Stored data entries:
* * * *

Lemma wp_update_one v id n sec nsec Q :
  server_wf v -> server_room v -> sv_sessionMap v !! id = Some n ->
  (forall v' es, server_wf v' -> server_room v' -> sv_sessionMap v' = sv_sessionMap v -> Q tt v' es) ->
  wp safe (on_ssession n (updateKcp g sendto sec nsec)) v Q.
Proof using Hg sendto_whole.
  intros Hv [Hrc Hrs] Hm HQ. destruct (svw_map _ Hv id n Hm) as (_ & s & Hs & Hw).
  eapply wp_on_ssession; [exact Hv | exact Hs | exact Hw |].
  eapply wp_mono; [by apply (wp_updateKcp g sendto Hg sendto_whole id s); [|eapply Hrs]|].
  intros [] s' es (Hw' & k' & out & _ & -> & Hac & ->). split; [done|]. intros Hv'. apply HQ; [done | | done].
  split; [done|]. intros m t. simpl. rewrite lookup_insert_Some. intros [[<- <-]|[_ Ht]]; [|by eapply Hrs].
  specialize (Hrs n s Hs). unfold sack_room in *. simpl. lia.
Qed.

* * * *

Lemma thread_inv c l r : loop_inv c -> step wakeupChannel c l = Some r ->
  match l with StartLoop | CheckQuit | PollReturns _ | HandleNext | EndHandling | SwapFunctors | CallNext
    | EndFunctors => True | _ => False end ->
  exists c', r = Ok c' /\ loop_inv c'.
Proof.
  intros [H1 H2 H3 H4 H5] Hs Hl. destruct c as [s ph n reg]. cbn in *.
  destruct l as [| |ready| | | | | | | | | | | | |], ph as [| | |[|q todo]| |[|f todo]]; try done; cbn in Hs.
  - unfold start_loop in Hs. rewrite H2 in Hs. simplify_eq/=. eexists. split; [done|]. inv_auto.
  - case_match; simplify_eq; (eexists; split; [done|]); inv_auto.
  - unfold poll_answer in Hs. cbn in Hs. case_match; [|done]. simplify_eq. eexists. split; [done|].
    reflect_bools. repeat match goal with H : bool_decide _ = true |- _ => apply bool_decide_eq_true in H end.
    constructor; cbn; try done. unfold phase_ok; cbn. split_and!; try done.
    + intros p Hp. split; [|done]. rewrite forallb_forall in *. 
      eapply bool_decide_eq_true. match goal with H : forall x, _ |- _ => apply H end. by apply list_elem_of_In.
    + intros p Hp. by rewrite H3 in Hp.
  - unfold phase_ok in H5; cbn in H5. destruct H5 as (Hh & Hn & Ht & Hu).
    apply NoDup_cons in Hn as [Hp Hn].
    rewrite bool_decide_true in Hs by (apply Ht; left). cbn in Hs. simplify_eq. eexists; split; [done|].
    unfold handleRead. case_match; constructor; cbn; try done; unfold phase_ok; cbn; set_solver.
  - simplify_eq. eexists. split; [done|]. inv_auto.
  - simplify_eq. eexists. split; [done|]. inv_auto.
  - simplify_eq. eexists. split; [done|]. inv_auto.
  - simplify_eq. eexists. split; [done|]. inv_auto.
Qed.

* * * *

### YOUR TASK
Look through the records above for the string "destruct", then copy every line that has it.

### OUTPUT
  intros Hv [Hrc Hrs] Hm HQ. destruct (svw_map _ Hv id n Hm) as (_ & s & Hs & Hw).
  intros [H1 H2 H3 H4 H5] Hs Hl. destruct c as [s ph n reg]. cbn in *.
  destruct l as [| |ready| | | | | | | | | | | | |], ph as [| | |[|q todo]| |[|f todo]]; try done; cbn in Hs.
  - unfold phase_ok in H5; cbn in H5. destruct H5 as (Hh & Hn & Ht & Hu).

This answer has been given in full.